A complete, exact copy of the records is needed here.

=== Data to use ===

(** Reading a value. *)
Lemma kvGet_wp s key w r : world_ok w -> nl_ok r ->
  let ck := nats_cacheKey s key in let b := ns_bucketTTL s in
  wp (kvGet s key) (fun x w' r' => later w w' /\ nl_ok r' /\ exists r1, nl_rely r r1 /\
    match x with
    | (v, true, None) => nl_rely r1 r' /\ exists t, now w <= t <= now w' /\ entryView b t (nl_last r1 ck) = Some v
    | (_, false, None) =>
        nl_rely r1 r' /\ current (nl_last r1 ck) = None \/
        (exists t, now w <= t <= now w' /\ lapsed b t (nl_last r1 ck)) /\ purged ck r1 r'
    | (_, ok, Some _) => ok = false /\ nl_rely r1 r'
    end) w r.
Proof.
  intros Hw Hr ck b. unfold kvGet. fold ck b. apply wp_bind. eapply wp_mono; [by apply nl_get|].
  intros x w1 r1 (Hl & Hr1 & r0 & Ra & Hx & Rb). pose proof (later_now _ _ Hl) as Hn.
  destruct x as [e|e].
  2: { destruct (isMiss e); returned_at r0; [by left; auto | done]. }
  destruct Hx as [Hlast Hop]. rewrite decide_False by (rewrite Hop; by intros [|]).
  pose proof (current_put _ _ Hlast Hop) as Hcur.
  assert (Hview := fun t => entryView_put b t _ _ Hlast Hop).
  destruct b eqn:Eb.
  { returned_at r0. split; [done|]. exists (now w). split; [lia | by rewrite Hview]. }
  destruct (decodeEnvelope (Value e)) as [[env []] [err|]] eqn:Ed; [by returned_at r0| |by returned_at r0|].
  2: { returned_at r0. split; [done|]. exists (now w). split; [lia | by rewrite Hview]. }
  apply wp_bind. eapply wp_mono; [apply envExpired_wp; by eauto with go|]. intros x w2 r2 (Hl2 & -> & ->).
  pose proof (later_now _ _ Hl2). destruct (expiredAt _ _) eqn:Ex.
  - apply wp_bind. eapply wp_mono; [apply purge_wp; [by eauto with go|done]|]. intros _ w3 r3 (Hl3 & Hr3 & Hp).
    pose proof (later_now _ _ Hl3). returned_at r0. right. split.
    + exists (now w1). split; [lia|]. split; [done|]. by exists e, env.
    + by eapply purged_from.
  - returned_at r0. split; [done|]. exists (now w1). split; [lia | by rewrite Hview, Ex].
Qed.

(** The key changed between two states of the operation. *)
Lemma changed_during r a b r' k :
  nl_rely r a -> nl_rely a b -> nl_rely b r' -> nl_last b k <> nl_last a k ->
  during r r' (fun r1 => nl_last r1 k <> nl_last r k).
Proof.
  intros Ra Rb Rc Hne. destruct (decide (nl_last a k = nl_last r k)) as [E|E].
  - exists b. rewrite E in Hne. split; [by transitivity a | done].
  - exists a. split; [done|]. split; [done | by transitivity b].
Qed.

Definition with_kv (s : natsStore K) r : natsStore K :=
  mkNatsStore (Some r) (ns_defaultTTL s) (ns_prefix s) (ns_scopePrefixStr s) (ns_bucketTTL s).

Lemma wp_onKV {A} z (body : natsStore K -> M K A) Q w s r :
  ns_kv s = Some r -> wp (body s) (fun a w' r' => Q a w' (with_kv s r')) w r -> wp (onKV z body) Q w s.
Proof. intros E. unfold wp, onKV. rewrite E. by destruct (body s w r) as [[a w'] r']. Qed.

(** ** Locks *)

(** Taking a lock: the key is free, or what it holds has expired. *)
Definition lockStep (b : bool) ck (body : bytes) (t0 t1 : Z) r1 r2 : Prop :=
  (current (nl_last r1 ck) = None \/ exists t, t0 <= t <= t1 /\ lapsed b t (nl_last r1 ck)) /\ putStep ck body r1 r2.

(** The key is held, or somebody else has changed it. *)
Definition contended (b : bool) ck (t0 t1 : Z) r r1 : Prop :=
  (exists t, t0 <= t <= t1 /\ is_Some (entryView b t (nl_last r1 ck))) \/ nl_last r1 ck <> nl_last r ck.

Definition acquire_post b ck body t0 t1 r (x : bool * option error) r' : Prop :=
  match x with
  | (true, None) => atomically r r' (lockStep b ck body t0 t1)
  | (false, None) => during r r' (contended b ck t0 t1 r)
  | (won, Some _) => won = false /\ maybe r r' (lockStep b ck body t0 t1)
  end.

===

▶ Task solution:
(** Reading a value. *)
Lemma kvGet_wp s key w r : world_ok w -> nl_ok r ->
  let ck := nats_cacheKey s key in let b := ns_bucketTTL s in
  wp (kvGet s key) (fun x w' r' => later w w' /\ nl_ok r' /\ exists r1, nl_rely r r1 /\
    match x with
    | (v, true, None) => nl_rely r1 r' /\ exists t, now w <= t <= now w' /\ entryView b t (nl_last r1 ck) = Some v
    | (_, false, None) =>
        nl_rely r1 r' /\ current (nl_last r1 ck) = None \/
        (exists t, now w <= t <= now w' /\ lapsed b t (nl_last r1 ck)) /\ purged ck r1 r'
    | (_, ok, Some _) => ok = false /\ nl_rely r1 r'
    end) w r.
Proof.
  intros Hw Hr ck b. unfold kvGet. fold ck b. apply wp_bind. eapply wp_mono; [by apply nl_get|].
  intros x w1 r1 (Hl & Hr1 & r0 & Ra & Hx & Rb). pose proof (later_now _ _ Hl) as Hn.
  destruct x as [e|e].
  2: { destruct (isMiss e); returned_at r0; [by left; auto | done]. }
  destruct Hx as [Hlast Hop]. rewrite decide_False by (rewrite Hop; by intros [|]).
  pose proof (current_put _ _ Hlast Hop) as Hcur.
  assert (Hview := fun t => entryView_put b t _ _ Hlast Hop).
  destruct b eqn:Eb.
  { returned_at r0. split; [done|]. exists (now w). split; [lia | by rewrite Hview]. }
  destruct (decodeEnvelope (Value e)) as [[env []] [err|]] eqn:Ed; [by returned_at r0| |by returned_at r0|].
  2: { returned_at r0. split; [done|]. exists (now w). split; [lia | by rewrite Hview]. }
  apply wp_bind. eapply wp_mono; [apply envExpired_wp; by eauto with go|]. intros x w2 r2 (Hl2 & -> & ->).
  pose proof (later_now _ _ Hl2). destruct (expiredAt _ _) eqn:Ex.
  - apply wp_bind. eapply wp_mono; [apply purge_wp; [by eauto with go|done]|]. intros _ w3 r3 (Hl3 & Hr3 & Hp).
    pose proof (later_now _ _ Hl3). returned_at r0. right. split.
    + exists (now w1). split; [lia|]. split; [done|]. by exists e, env.
    + by eapply purged_from.
  - returned_at r0. split; [done|]. exists (now w1). split; [lia | by rewrite Hview, Ex].
Qed.

(** The key changed between two states of the operation. *)
Lemma changed_during r a b r' k :
  nl_rely r a -> nl_rely a b -> nl_rely b r' -> nl_last b k <> nl_last a k ->
  during r r' (fun r1 => nl_last r1 k <> nl_last r k).
Proof.
  intros Ra Rb Rc Hne. destruct (decide (nl_last a k = nl_last r k)) as [E|E].
  - exists b. rewrite E in Hne. split; [by transitivity a | done].
  - exists a. split; [done|]. split; [done | by transitivity b].
Qed.

Definition with_kv (s : natsStore K) r : natsStore K :=
  mkNatsStore (Some r) (ns_defaultTTL s) (ns_prefix s) (ns_scopePrefixStr s) (ns_bucketTTL s).

Lemma wp_onKV {A} z (body : natsStore K -> M K A) Q w s r :
  ns_kv s = Some r -> wp (body s) (fun a w' r' => Q a w' (with_kv s r')) w r -> wp (onKV z body) Q w s.
Proof. intros E. unfold wp, onKV. rewrite E. by destruct (body s w r) as [[a w'] r']. Qed.

(** ** Locks *)

(** Taking a lock: the key is free, or what it holds has expired. *)
Definition lockStep (b : bool) ck (body : bytes) (t0 t1 : Z) r1 r2 : Prop :=
  (current (nl_last r1 ck) = None \/ exists t, t0 <= t <= t1 /\ lapsed b t (nl_last r1 ck)) /\ putStep ck body r1 r2.

(** The key is held, or somebody else has changed it. *)
Definition contended (b : bool) ck (t0 t1 : Z) r r1 : Prop :=
  (exists t, t0 <= t <= t1 /\ is_Some (entryView b t (nl_last r1 ck))) \/ nl_last r1 ck <> nl_last r ck.

Definition acquire_post b ck body t0 t1 r (x : bool * option error) r' : Prop :=
  match x with
  | (true, None) => atomically r r' (lockStep b ck body t0 t1)
  | (false, None) => during r r' (contended b ck t0 t1 r)
  | (won, Some _) => won = false /\ maybe r r' (lockStep b ck body t0 t1)
  end.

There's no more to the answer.